As the decision to divide Jammu & Kashmir into two Union Territories takes effect, much remains to be done. The work of dividing the manpower and material resources of the state is far from over even as the two newly-created territories of the state which will now pass into history as the “erstwhile state of J&K” set off on different paths. Most importantly, there is no papering over the stark ground reality that the government is yet to allow the people of the Valley to speak out, and be heard, on decisions that affect them the most. In various domestic and international forums, Prime Minister Narendra Modi, Union Home Minister Amit Shah, and a host of other senior government functionaries have described and defended the August 5 decisions as necessitated by the need to “develop” a state that had ostensibly lagged behind the rest of the country on economic and social fronts due to its special status. The government’s plans to bring J&K up to speed are not yet known. But clearly, any efforts in this direction would, crucially, need the participation of the people for whom this development is meant. Sooner rather than later, the government needs to free the political leaders and workers who have been detained, and allow people to freely express their views in the Valley.
The Block Development Council election has shown that wiping the slate clean and creating a new leadership is difficult, if not impossible, in situations as fraught as those that exist in the Valley. The BDC is elected indirectly, that is, elected panchs and sarpanchs of a particular block of villages vote to elect one among them as the head of that block council. But almost a year after the last round of J&K panchayat polls, many of these representatives of the people at the bottom-most tier of electoral democracy continue to seek refuge in a hotel in uptown Srinagar, away from their villages. The persistence of fear has only underlined the questions of legitimacy about an electoral exercise at the end of which many seats of panch and sapanch in the Valley lay vacant, and most of those elected were elected unopposed.

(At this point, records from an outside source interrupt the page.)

Lemma poll_reply_spec r k n b c' :
  r <> 0xFF -> (k < n)%nat -> answers (reads (replicate k 0xFF ++ [r])) (crd b) c' ->
  exists b', poll_reply platform fuel n b = Ok (r, b') /\ crd b' = c'.
Proof.
  revert k b. induction n as [|n IH]; intros k b Hr Hn Ha; [lia|]. cbn [poll_reply]. unfold recv_data_byte.
  destruct (send_data_byte_spec 0xFF b) as (b1 & E1 & C1); [lia|]. rewrite (bind_ok _ _ _ _ _ E1).
  destruct k as [|k]; destruct Ha as [-> Ha].
  - rewrite (proj2 (Z.eqb_neq _ _) Hr). simpl in Ha. exists b1. by rewrite C1.
  - change (negb (0xFF =? 0xFF)) with false. cbv iota. apply (IH k); [done|lia|by rewrite C1].
Qed.

Lemma sd_cmd_bytes c a : 0 <= c < 256 -> Forall (fun x => 0 <= x < 256) (sd_cmd c a).
Proof.
  intros Hc.
  assert (forall x, 0 <= Z.land x 0xFF < 256) as Hx.
  { intros x. change 0xFF with (Z.ones 8). rewrite Z.land_ones by lia. apply Z.mod_pos_bound. lia. }
  unfold sd_cmd. repeat (apply Forall_cons; split; [first [lia|apply Hx]|]). constructor.
Qed.

Lemma sd_exec_cmd_spec cmd a js n1 r b c' :
  0 <= cmd < 256 -> length js = 6%nat -> Z.of_nat n1 < 8000 -> r <> 0xFF ->
  answers (zip (sd_cmd cmd a) js ++ reads (replicate n1 0xFF ++ [r])) (crd b) c' ->
  exists b', sd_exec_cmd platform fuel (sd_cmd cmd a) b = Ok (r, b') /\ crd b' = c'.
Proof.
  intros Hc Hj Hn Hr (c1 & A1 & A2)%answers_app. unfold sd_exec_cmd.
  destruct (send_bytes_spec (sd_cmd cmd a) js b c1) as (b1 & E1 & C1); [by apply sd_cmd_bytes|done|done|].
  rewrite (bind_ok _ _ _ _ _ E1). apply (poll_reply_spec r n1); [done|lia|by rewrite C1].
Qed.

(** The start of both transfers. *)
Lemma wait_ready b :
  c_between (crd b) ->
  exists b', wait_byte platform fuel 0xFF fuel b = Ok (tt, b') /\ c_ready (crd b') /\
    c_blocks (crd b') = c_blocks (crd b).
Proof.
  intros Hb. destruct (card_ready _ Hb) as (ys & c1 & Hy & Hl & Ha & Hr & Hbl).
  destruct (wait_byte_spec 0xFF ys fuel b c1) as (b1 & E1 & C1); [done|lia|done|].
  exists b1. by rewrite C1.
Qed.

It remains to be seen whether and how the conversion of a state into two Union Territories resolves the 70-year-long troubled relationship between Kashmir and the rest of India, and between India and Pakistan over Kashmir. The killing of five migrant workers in Kulgam on Tuesday, the targeting of the most vulnerable in the Valley, coming on the heels of several other deadly attacks on non-residents, shows that peace may remain elusive even after the momentous changes bring the state directly under the control of the Union Home Ministry. It is easy to lose sight of this in the din and rhetoric on Kashmir, but the first step towards resolving a problem is to acknowledge it. Political alienation that has spread and deepened over generations is a large part of the crisis in Kashmir. Unless it is addressed politically, it will persist and continue to impose a heavy toll in the Valley, and the country.